Natural fliers have evolved a diversity of neuromechanical systems to produce complex wing motion for flight, achieving a level of aerial performance not yet attainable by robotic fliers. A wing neuromechanical system encompasses wing mechanical structures, musculoskeletal actuation, central and peripheral sensorimotor circuits, proprioceptors, sensory pathways, and aerodynamic processes. This study examines the anatomical and functional attributes of flapping-wing neuromechanics in insects and hummingbirds, and provides a comparative analysis and synthesis to identify features of their integrated architectures.

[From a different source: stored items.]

(** What a loop over samples leaves: the new samples, and every other byte as
    it was. *)
Record rewritten (n dst stride : Z) (val : Z -> Z) (m m' : list Z) : Prop := {
  rw_length : length m' = length m;
  rw_samples : forall i, 0 <= i < n -> rd C m' (dst + i * stride) = Some (norm (val i));
  rw_bytes : forall j : nat,
    (forall i, 0 <= i < n -> Z.of_nat j < dst + i * stride \/ dst + i * stride + width <= Z.of_nat j) ->
    m' !! j = m !! j
}.

Lemma update_samples_spec (n dst stride : Z) (f : Z -> Z -> option Z) (val : Z -> Z) (m : list Z) :
  0 <= n -> width <= stride -> (forall i, 0 <= i < n -> fits m (dst + i * stride)) ->
  (forall i, 0 <= i < n -> exists a, rd C m (dst + i * stride) = Some a /\
     f i a = Some (val i) /\ stores (val i)) ->
  exists m', update_samples C n dst stride f m = Some m' /\ rewritten n dst stride val m m'.
Proof.
  intros Hn Hs Hfit Hf. unfold update_samples, for_n. pose proof width_pos as Hw.
  destruct (for_loop_inv (fun (k : nat) m' => rewritten (Z.of_nat k) dst stride val m m' /\
      forall i, Z.of_nat k <= i < n -> rd C m' (dst + i * stride) = rd C m (dst + i * stride))
    (Z.to_nat n) 0 (fun i m => a ← rd C m (dst + i * stride); v ← f i a; wr C m (dst + i * stride) v) m)
    as (m' & Hm' & Hr & _).
  - split; [|done]. split; [done|lia|done].
  - intros k m1 Hk [[Hlen Hsam Hby] Hrest].
    destruct (Hf (Z.of_nat k)) as (a & Ha & Hv & Hst); [lia|].
    rewrite Hrest, Ha by lia. cbn [mbind option_bind]. rewrite Hv. cbn [mbind option_bind].
    assert (Hfm : forall i, 0 <= i < n -> fits m1 (dst + i * stride)).
    { intros i Hi. unfold fits. rewrite Hlen. by apply Hfit. }
    rewrite wr_fits by (apply Hfm; lia). eexists. split; [done|]. split.
    + split.
      * by rewrite length_inserts.
      * intros i Hi. destruct (decide (i = Z.of_nat k)) as [->|Hne].
        { apply rd_wr_same; [apply Hfm; lia|done]. }
        rewrite rd_wr_other; [apply Hsam; lia|apply Hfm; lia..|nia].
      * intros j Hj. rewrite bytes_wr_other; [apply Hby; intros; apply Hj; lia|apply Hfm; lia|].
        apply (Hj (Z.of_nat k)). lia.
    + intros i Hi. rewrite rd_wr_other; [apply Hrest; lia|apply Hfm; lia..|nia].
  - exists m'. split; [done|]. by rewrite Nat.add_0_l, Z2Nat.id in Hr by lia.
Qed.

Two functional architectures are identified: 1) A Dual Neural-Mechanical Oscillator characterized by nested central, peripheral and mechanical feedback loops; and 2) a Neurally-modulated Mechanical Oscillator with a diminished role of the central loop and a clear separation of power and control loops. Rather than representing a strict dichotomy, these architectures are not mutually exclusive and are evolutionarily related. The actuation systems in surveyed robotic flapping-wing fliers follow a much simpler architecture, i.e., Open-Loop Mechanical Oscillator. Biological and robotic architectures are compared in terms of functional separation of power and control, emergence of rhythm, and the roles of proprioception. Finally, key attributes of wing neuromechanical systems are identified for emulation to help narrow the performance gap between natural and robotic fliers.